Saved entries
(* ===== verification/Database.v ===== *)
(** * The database: enumerations, row types and the state of the program

    One record per Prisma model of prisma/schema.prisma with the columns the services read or
    write, one [Model] instance per table (its unique constraints and whether the soft-delete
    filter of lib/prisma.ts covers it), and [World], the state every handler runs on. *)

From Stdlib Require Import ZArith Bool.
From S2P Require Import Prelude Store.

(** ** Enumerations *)

Inductive UserStatus := User_PENDING | User_ACTIVE | User_SUSPENDED | User_DISABLED.
#[export] Instance UserStatus_eq_dec : EqDecision UserStatus.
Proof. solve_decision. Defined.

Inductive OrganizationStatus := Org_ACTIVE | Org_SUSPENDED.
#[export] Instance OrganizationStatus_eq_dec : EqDecision OrganizationStatus.
Proof. solve_decision. Defined.

Inductive MembershipStatus := Mem_INVITED | Mem_ACTIVE | Mem_SUSPENDED.
#[export] Instance MembershipStatus_eq_dec : EqDecision MembershipStatus.
Proof. solve_decision. Defined.

Inductive OtpChannel := OtpC_EMAIL | OtpC_SMS.
#[export] Instance OtpChannel_eq_dec : EqDecision OtpChannel.
Proof. solve_decision. Defined.

Inductive OtpPurpose := Otp_SIGNUP | Otp_LOGIN | Otp_VERIFY_EMAIL | Otp_VERIFY_PHONE | Otp_PASSWORD_RESET | Otp_EMAIL_CHANGE.
#[export] Instance OtpPurpose_eq_dec : EqDecision OtpPurpose.
Proof. solve_decision. Defined.

Inductive NotificationChannel := Ch_EMAIL | Ch_SMS | Ch_PUSH | Ch_INTERNAL.
#[export] Instance NotificationChannel_eq_dec : EqDecision NotificationChannel.
Proof. solve_decision. Defined.

Inductive NotificationDeliveryStatus := Del_PROCESSING | Del_SENT | Del_DELIVERED | Del_SUPPRESSED | Del_BOUNCED | Del_COMPLAINED | Del_FAILED.
#[export] Instance NotificationDeliveryStatus_eq_dec : EqDecision NotificationDeliveryStatus.
Proof. solve_decision. Defined.

Inductive EmailSuppressionReason := Sup_BOUNCE | Sup_COMPLAINT | Sup_MANUAL.
#[export] Instance EmailSuppressionReason_eq_dec : EqDecision EmailSuppressionReason.
Proof. solve_decision. Defined.

Inductive OutboxStatus := Ob_PENDING | Ob_CLAIMED | Ob_ENQUEUED | Ob_PROCESSING | Ob_DELIVERED | Ob_FAILED | Ob_DEAD_LETTER.
#[export] Instance OutboxStatus_eq_dec : EqDecision OutboxStatus.
Proof. solve_decision. Defined.

Inductive StripeEventStatus := Swe_RECEIVED | Swe_PROCESSING | Swe_PROCESSED | Swe_FAILED.
#[export] Instance StripeEventStatus_eq_dec : EqDecision StripeEventStatus.
Proof. solve_decision. Defined.

Inductive SocialProvider := Soc_GOOGLE | Soc_APPLE.
#[export] Instance SocialProvider_eq_dec : EqDecision SocialProvider.
Proof. solve_decision. Defined.

Inductive UploadProvider := UpP_S3 | UpP_CLOUDINARY.
#[export] Instance UploadProvider_eq_dec : EqDecision UploadProvider.
Proof. solve_decision. Defined.

Inductive UploadStatus := Up_PENDING | Up_QUARANTINED | Up_SCANNING | Up_READY | Up_REJECTED | Up_FAILED | Up_DELETED.
#[export] Instance UploadStatus_eq_dec : EqDecision UploadStatus.
Proof. solve_decision. Defined.

Inductive UploadVisibility := UpV_PRIVATE | UpV_PUBLIC.
#[export] Instance UploadVisibility_eq_dec : EqDecision UploadVisibility.
Proof. solve_decision. Defined.

Inductive ConversationType := Conv_DIRECT | Conv_GROUP | Conv_SUPPORT.
#[export] Instance ConversationType_eq_dec : EqDecision ConversationType.
Proof. solve_decision. Defined.

Inductive ParticipantRole := Part_OWNER | Part_MEMBER.
#[export] Instance ParticipantRole_eq_dec : EqDecision ParticipantRole.
Proof. solve_decision. Defined.

Inductive MessageType := Msg_TEXT | Msg_SYSTEM | Msg_ATTACHMENT.
#[export] Instance MessageType_eq_dec : EqDecision MessageType.
Proof. solve_decision. Defined.

Inductive ChargeableStatus := Item_OPEN | Item_RESERVED | Item_CONSUMED | Item_EXPIRED | Item_CANCELED.
#[export] Instance ChargeableStatus_eq_dec : EqDecision ChargeableStatus.
Proof. solve_decision. Defined.

(** A nullable unique column: NULLs are distinct from one another. *)
Definition same_some {A} `{EqDecision A} (a b : option A) : bool :=
  match a, b with Some x, Some y => x === y | _, _ => false end.

(** ** Rows *)

Record User := mkUser {
  user_id : string; user_email : option string; user_phone : option string;
  user_passwordHash : option string; user_displayName : option string; user_locale : string;
  user_pendingEmail : option string; user_stripeCustomerId : option string;
  user_permissionEpoch : Z; user_status : UserStatus; user_emailVerifiedAt : option Z;
  user_phoneVerifiedAt : option Z; user_lastLoginAt : option Z; user_createdAt : Z;
  user_deletedAt : option Z
}.
#[export] Instance User_eta : Eta User := fun r => mkUser (user_id r) (user_email r)
    (user_phone r) (user_passwordHash r) (user_displayName r) (user_locale r)
    (user_pendingEmail r) (user_stripeCustomerId r) (user_permissionEpoch r) (user_status r)
    (user_emailVerifiedAt r) (user_phoneVerifiedAt r) (user_lastLoginAt r) (user_createdAt r)
    (user_deletedAt r).

Record Organization := mkOrganization {
  org_id : string; org_slug : string; org_name : string; org_status : OrganizationStatus;
  org_permissionEpoch : Z; org_settings : option Json; org_stripeCustomerId : option string;
  org_createdAt : Z; org_deletedAt : option Z
}.
#[export] Instance Organization_eta : Eta Organization := fun r => mkOrganization (org_id r)
    (org_slug r) (org_name r) (org_status r) (org_permissionEpoch r) (org_settings r)
    (org_stripeCustomerId r) (org_createdAt r) (org_deletedAt r).

Record Membership := mkMembership {
  mem_id : string; mem_organizationId : string; mem_userId : string; mem_roleId : string;
  mem_status : MembershipStatus; mem_joinedAt : option Z; mem_createdAt : Z;
  mem_deletedAt : option Z
}.
#[export] Instance Membership_eta : Eta Membership := fun r => mkMembership (mem_id r)
    (mem_organizationId r) (mem_userId r) (mem_roleId r) (mem_status r) (mem_joinedAt r)
    (mem_createdAt r) (mem_deletedAt r).

Record Invitation := mkInvitation {
  inv_id : string; inv_organizationId : string; inv_email : string; inv_roleId : string;
  inv_tokenHash : string; inv_expiresAt : Z; inv_acceptedAt : option Z; inv_revokedAt : option Z;
  inv_invitedByUserId : option string; inv_createdAt : Z; inv_deletedAt : option Z
}.
#[export] Instance Invitation_eta : Eta Invitation := fun r => mkInvitation (inv_id r)
    (inv_organizationId r) (inv_email r) (inv_roleId r) (inv_tokenHash r) (inv_expiresAt r)
    (inv_acceptedAt r) (inv_revokedAt r) (inv_invitedByUserId r) (inv_createdAt r)
    (inv_deletedAt r).

Record Role := mkRole {
  role_id : string; role_organizationId : option string; role_name : string;
  role_description : option string; role_createdAt : Z; role_deletedAt : option Z
}.
#[export] Instance Role_eta : Eta Role := fun r => mkRole (role_id r) (role_organizationId r)
    (role_name r) (role_description r) (role_createdAt r) (role_deletedAt r).

Record Permission := mkPermission {
  perm_id : string; perm_code : string; perm_description : option string;
  perm_deletedAt : option Z
}.
#[export] Instance Permission_eta : Eta Permission := fun r => mkPermission (perm_id r)
    (perm_code r) (perm_description r) (perm_deletedAt r).

Record UserRole := mkUserRole {
  ur_id : string; ur_userId : string; ur_roleId : string; ur_deletedAt : option Z
}.
#[export] Instance UserRole_eta : Eta UserRole := fun r => mkUserRole (ur_id r) (ur_userId r)
    (ur_roleId r) (ur_deletedAt r).

Record RolePermission := mkRolePermission {
  rp_id : string; rp_roleId : string; rp_permissionId : string; rp_deletedAt : option Z
}.
#[export] Instance RolePermission_eta : Eta RolePermission := fun r => mkRolePermission (rp_id r)
    (rp_roleId r) (rp_permissionId r) (rp_deletedAt r).

Record Session := mkSession {
  sess_id : string; sess_userId : string; sess_activeOrganizationId : option string;
  sess_ipHash : option string; sess_userAgent : option string; sess_expiresAt : Z;
  sess_revokedAt : option Z; sess_revokeReason : option string; sess_lastSeenAt : Z;
  sess_createdAt : Z; sess_deletedAt : option Z
}.
#[export] Instance Session_eta : Eta Session := fun r => mkSession (sess_id r) (sess_userId r)
    (sess_activeOrganizationId r) (sess_ipHash r) (sess_userAgent r) (sess_expiresAt r)
    (sess_revokedAt r) (sess_revokeReason r) (sess_lastSeenAt r) (sess_createdAt r)
    (sess_deletedAt r).

Record RefreshToken := mkRefreshToken {
  rt_id : string; rt_userId : string; rt_sessionId : string; rt_tokenHash : string;
  rt_replacedByTokenId : option string; rt_expiresAt : Z; rt_consumedAt : option Z;
  rt_revokedAt : option Z; rt_deletedAt : option Z
}.
#[export] Instance RefreshToken_eta : Eta RefreshToken := fun r => mkRefreshToken (rt_id r)
    (rt_userId r) (rt_sessionId r) (rt_tokenHash r) (rt_replacedByTokenId r) (rt_expiresAt r)
    (rt_consumedAt r) (rt_revokedAt r) (rt_deletedAt r).

Record OtpChallenge := mkOtpChallenge {
  otp_id : string; otp_userId : option string; otp_normalizedDestination : string;
  otp_channel : OtpChannel; otp_purpose : OtpPurpose; otp_codeHash : string; otp_attempts : Z;
  otp_maxAttempts : Z; otp_sentAt : Z; otp_expiresAt : Z; otp_verifiedAt : option Z;
  otp_consumedAt : option Z; otp_lockedAt : option Z; otp_createdAt : Z; otp_deletedAt : option Z
}.
#[export] Instance OtpChallenge_eta : Eta OtpChallenge := fun r => mkOtpChallenge (otp_id r)
    (otp_userId r) (otp_normalizedDestination r) (otp_channel r) (otp_purpose r) (otp_codeHash r)
    (otp_attempts r) (otp_maxAttempts r) (otp_sentAt r) (otp_expiresAt r) (otp_verifiedAt r)
    (otp_consumedAt r) (otp_lockedAt r) (otp_createdAt r) (otp_deletedAt r).
(* ===== verification/JsonText.v ===== *)
(** * JSON text: [JSON.parse]

    [jsonParse] reads the text of a value: white space, literals, strings with their escapes,
    integers, arrays and objects (a repeated key keeps its first position and its last value). Text
    whose value the model cannot hold (a fraction, an exponent, an escaped code point above 255) is
    refused like text that is no JSON. What [JSON.stringify] wrote is read back as it was. *)

From Stdlib Require Import ZArith Lia Bool.
From stdpp Require Import pretty.
From S2P Require Import Prelude JsString.

Open Scope string_scope.

(** The quotation mark, as a pattern. *)
Notation dquote := (Ascii false true false false false true false false).

Fixpoint skipSpace (s : string) : string :=
  match s with
  | String c s' =>
      if (code_of c =? 32)%nat || (code_of c =? 9)%nat || (code_of c =? 10)%nat || (code_of c =? 13)%nat
      then skipSpace s' else s
  | EmptyString => EmptyString
  end.

Fixpoint stripPrefix (pre s : string) : option string :=
  match pre, s with
  | EmptyString, _ => Some s
  | String a pre', String b s' => if a === b then stripPrefix pre' s' else None
  | String _ _, EmptyString => None
  end.

Definition hexValue (c : ascii) : option nat :=
  let n := code_of c in
  if isDigit c then Some (n - 48)%nat
  else if (97 <=? n)%nat && (n <=? 102)%nat then Some (n - 87)%nat
  else if (65 <=? n)%nat && (n <=? 70)%nat then Some (n - 55)%nat
  else None.

Definition unescape (c : ascii) : option ascii :=
  match code_of c with
  | 34 => Some c | 92 => Some c | 47 => Some c
  | 98 => Some (chr 8) | 116 => Some (chr 9) | 110 => Some (chr 10)
  | 102 => Some (chr 12) | 114 => Some (chr 13)
  | _ => None
  end.
(* ===== verification/AuditTrail.v ===== *)
(** * The audit trail

    modules/audit/audit.integrity.ts, the writing half of modules/audit/audit.service.ts and
    lib/audited-transaction.ts. An audited transaction is a [Tx]: the mutation and the audit rows
    commit or roll back together. *)

From Stdlib Require Import ZArith Lia Bool.
From S2P Require Import Prelude Store Database JsString Platform Request.

Open Scope string_scope.

Definition AUDIT_INTEGRITY_VERSION : Z := 2.

Definition nullable (o : option string) : Json := match o with Some s => JStr s | None => JNull end.

(** [AuditInput]: an argument left out is [None]. *)
Record AuditInput := mkAuditInput {
  ai_actorUserId : option string; ai_action : string; ai_entityType : string;
  ai_entityId : option string; ai_requestId : option string; ai_ip : option string;
  ai_userAgent : option string; ai_metadata : option Json
}.

(** The object whose canonical text is signed. *)
Definition auditPayload (record : AuditEvent) : Json :=
  JObj ([("version", JNum (aud_integrityVersion record))]
    ++ (if (2 <=? aud_integrityVersion record)%Z
        then [("organizationId", nullable (aud_organizationId record))] else [])
    ++ [("id", JStr (aud_id record));
        ("actorUserId", nullable (aud_actorUserId record));
        ("action", JStr (aud_action record));
        ("entityType", JStr (aud_entityType record));
        ("entityId", nullable (aud_entityId record));
        ("requestId", nullable (aud_requestId record));
        ("ipHash", nullable (aud_ipHash record));
        ("userAgent", nullable (aud_userAgent record));
        ("metadata", aud_metadata record ??? JNull);
        ("createdAt", JStr (toISOString (aud_createdAt record)));
        ("updatedAt", JStr (toISOString (aud_updatedAt record)));
        ("deletedAt", match aud_deletedAt record with
                      | Some t => JStr (toISOString t) | None => JNull end)])%list.

Section Audit.
Context `{Platform}.

(** [secret || env.COOKIE_SECRET] *)
Definition signingSecret (secret : string) : string :=
  if secret === EmptyString then COOKIE_SECRET env else secret.

Definition signAuditEvent (record : AuditEvent) (secret : string) : string :=
  hmacSha256 (signingSecret secret) (canonicalJson (auditPayload record)).

Definition verifyAuditEvent (record : AuditEvent) (secret : string) : bool :=
  let signing := signingSecret secret in
  if (aud_integrityHash record === EmptyString) || (signing === EmptyString) then false
  else
    let expected := signAuditEvent record signing in
    (String.length (aud_integrityHash record) =? String.length expected)%nat
    && constantTimeEqual (aud_integrityHash record) expected.

Definition writeAuditEvent (amb : Ambient) (input : AuditInput) : Tx World unit :=
  id ← newId;
  ipHash ← match ai_ip input with
           | Some ip => if ip === EmptyString then mret None
                        else h ← tx_lift (hashMetadata ip); mret (Some h)
           | None => mret None
           end;
  let row := mkAuditEvent id (ambientOrganization amb) (ai_actorUserId input) (ai_action input)
    (ai_entityType input) (ai_entityId input) (ai_requestId input) ipHash
    (take_str 500 <$> ai_userAgent input) (ai_metadata input) "" AUDIT_INTEGRITY_VERSION
    (nowMs amb) (nowMs amb) None in
  _ ← tx_create (row <| aud_integrityHash := signAuditEvent row (AUDIT_INTEGRITY_SECRET env) |>);
  mret tt.

Lemma pres_newId (I : World -> Prop) :
  (forall n w, I w -> I (w <| drawn := n |>)) -> tx_pres I newId.
Proof. intros HI w a w' Hw [= <- <-]. by apply (HI (S (drawn w))). Qed.

Lemma pres_writeAuditEvent (I : World -> Prop) amb input :
  (forall n w, I w -> I (w <| drawn := n |>)) ->
  (forall g w, I w -> I (put (R := AuditEvent) g w)) ->
  tx_pres I (writeAuditEvent amb input).
Proof.
  intros H1 H2. unfold writeAuditEvent. apply pres_bind; [by apply pres_newId|intros id].
  apply pres_bind.
  { destruct (ai_ip input); [|apply pres_ret]. destruct (_ === _); [apply pres_ret|].
    apply pres_bind; [apply pres_lift|intros; apply pres_ret]. }
  intros ipHash. apply pres_bind; [|intros; apply pres_ret].
  apply pres_create. intros; by apply H2.
Qed.

(** The signature does not look at the stored hash. *)
Lemma auditPayload_hash record h : auditPayload (record <| aud_integrityHash := h |>) = auditPayload record.
Proof. done. Qed.

Lemma signingSecret_idem s : signingSecret (signingSecret s) = signingSecret s.
Proof. unfold signingSecret. repeat case_bool_decide; congruence. Qed.

(** A row carrying its own signature verifies. *)
Lemma verify_signed row secret :
  (forall k d, hmacSha256 k d <> EmptyString) -> signingSecret secret <> EmptyString ->
  verifyAuditEvent (row <| aud_integrityHash := signAuditEvent row secret |>) secret = true.
Proof.
  intros Hh Hs. unfold verifyAuditEvent, signAuditEvent.
  rewrite signingSecret_idem, auditPayload_hash. cbn [aud_integrityHash field_set].
  rewrite !bool_decide_false by auto. cbn [orb].
  unfold constantTimeEqual. by rewrite !Nat.eqb_refl, bool_decide_true.
Qed.

(** An audit write appends exactly one row, attributed to the organization of the request and
    to the actor and action given, and that row passes the integrity check the verification job
    applies; nothing already recorded is altered. *)
Theorem writeAuditEvent_signed amb input w w' :
  (forall k d, hmacSha256 k d <> EmptyString) ->
  signingSecret (AUDIT_INTEGRITY_SECRET env) <> EmptyString ->
  writeAuditEvent amb input w = Ok (tt, w') ->
  exists row, auditEvents w' = (auditEvents w ++ [row])%list
    /\ verifyAuditEvent row (AUDIT_INTEGRITY_SECRET env) = true
    /\ aud_id row = uuid (drawn w)
    /\ aud_organizationId row = ambientOrganization amb
    /\ aud_actorUserId row = ai_actorUserId input /\ aud_action row = ai_action input
    /\ aud_entityType row = ai_entityType input /\ aud_entityId row = ai_entityId input
    /\ aud_metadata row = ai_metadata input /\ aud_createdAt row = nowMs amb.
Proof.
  intros Hh Hs Hw. unfold writeAuditEvent in Hw. tx_inv Hw.
  injection Hw0 as <- <-.
  assert (s0 = w <| drawn ::= S |>) as ->.
  { destruct (ai_ip input); [destruct (_ === _)|]; tx_inv Hw1; done. }
  unfold tx_create in Hw2. destruct (existsb _ _); [done|]. injection Hw2 as <- <-.
  eexists. split; [reflexivity|]. split; [by apply verify_signed|done].
Qed.
End Audit.

#[export] Hint Extern 4 (tx_pres _ newId) => apply pres_newId; intros; assumption : pres.
#[export] Hint Extern 4 (tx_pres _ (writeAuditEvent _ _)) =>
  apply pres_writeAuditEvent; intros; assumption : pres.

Lemma demo_hmac_nonempty : forall k d, @hmacSha256 demoPlatform k d <> EmptyString.
Proof. intros k d. cbn. by destruct k. Qed.

Lemma writeAuditEvent_signed_witness :
  let amb := mkAmbient 1000 (Some (Request "req" (Some "u1") (Some "org-a"))) in
  let input := mkAuditInput (Some "u1") "role.created" "role" (Some "r1") (Some "req") (Some "10.0.0.1")
                 None (Some (JObj [("name", JStr "ops")])) in
  exists w' row, @writeAuditEvent demoPlatform amb input emptyWorld = Ok (tt, w')
    /\ auditEvents w' = [row] /\ @verifyAuditEvent demoPlatform row "" = true
    /\ aud_organizationId row = Some "org-a".
Proof.
  intros amb input.
  destruct (@writeAuditEvent demoPlatform amb input emptyWorld) as [[[] w']|] eqn:E;
    [|vm_compute in E; discriminate E].
  destruct (@writeAuditEvent_signed demoPlatform amb input emptyWorld w' demo_hmac_nonempty
              ltac:(discriminate) E) as (row & Hrows & Hv & _ & Horg & _).
  exists w', row. split; [reflexivity|]. split; [exact Hrows|]. split; [exact Hv|exact Horg].
Defined.

Section AuditRuns.
Context `{Platform}.

(** The next identifier is not that of a recorded audit event. *)
Definition auditFresh (w : World) : Prop := forall e, In e (auditEvents w) -> aud_id e <> uuid (drawn w).

(** An audit write always succeeds and only appends. *)
Lemma writeAuditEvent_runs amb input w : keyringValid -> auditFresh w ->
  exists row : AuditEvent, writeAuditEvent amb input w = Ok (tt, put (fun t => t ++ [row])%list (w <| drawn ::= S |>)).
Proof.
  intros Hk Hf. unfold writeAuditEvent. rewrite (tx_step _ _ _ _ _ eq_refl).
  assert (Hip : exists h, (match ai_ip input with
             | Some ip => if ip === EmptyString then mret None
                          else h ← tx_lift (hashMetadata ip); mret (Some h)
             | None => mret None
             end : Tx World (option string)) (w <| drawn ::= S |>) = Ok (h, w <| drawn ::= S |>)).
  { destruct (ai_ip input) as [ip|]; [|eauto]. destruct (ip === EmptyString); [eauto|].
    destruct (hashMetadata_total ip Hk) as [h Hh]. exists (Some h). by rewrite Hh. }
  destruct Hip as [h Hip]. rewrite (tx_step _ _ _ _ _ Hip).
  eexists. erewrite tx_step; [reflexivity|]. apply run_create.
  destruct (existsb _ _) eqn:E; [|done]. apply existsb_exists in E as (x & Hx & Hc).
  cbn in Hc. bools. by destruct (Hf x Hx).
Qed.

(** Freshness, decided. *)
Definition auditFreshb (w : World) : bool :=
  forallb (fun e => negb (String.eqb (aud_id e) (uuid (drawn w)))) (auditEvents w).

Lemma auditFreshb_ok w : auditFreshb w = true -> auditFresh w.
Proof.
  unfold auditFreshb. rewrite forallb_forall. intros Hf e He Heq. specialize (Hf e He).
  apply negb_true_iff, String.eqb_neq in Hf. done.
Qed.
End AuditRuns.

_PROBLEM DETAILS:_ Find and copy every line in the entries above where the string "stripPrefix" occurs.

_SOLUTION TO THE PROBLEM:_
Fixpoint stripPrefix (pre s : string) : option string :=
  | String a pre', String b s' => if a === b then stripPrefix pre' s' else None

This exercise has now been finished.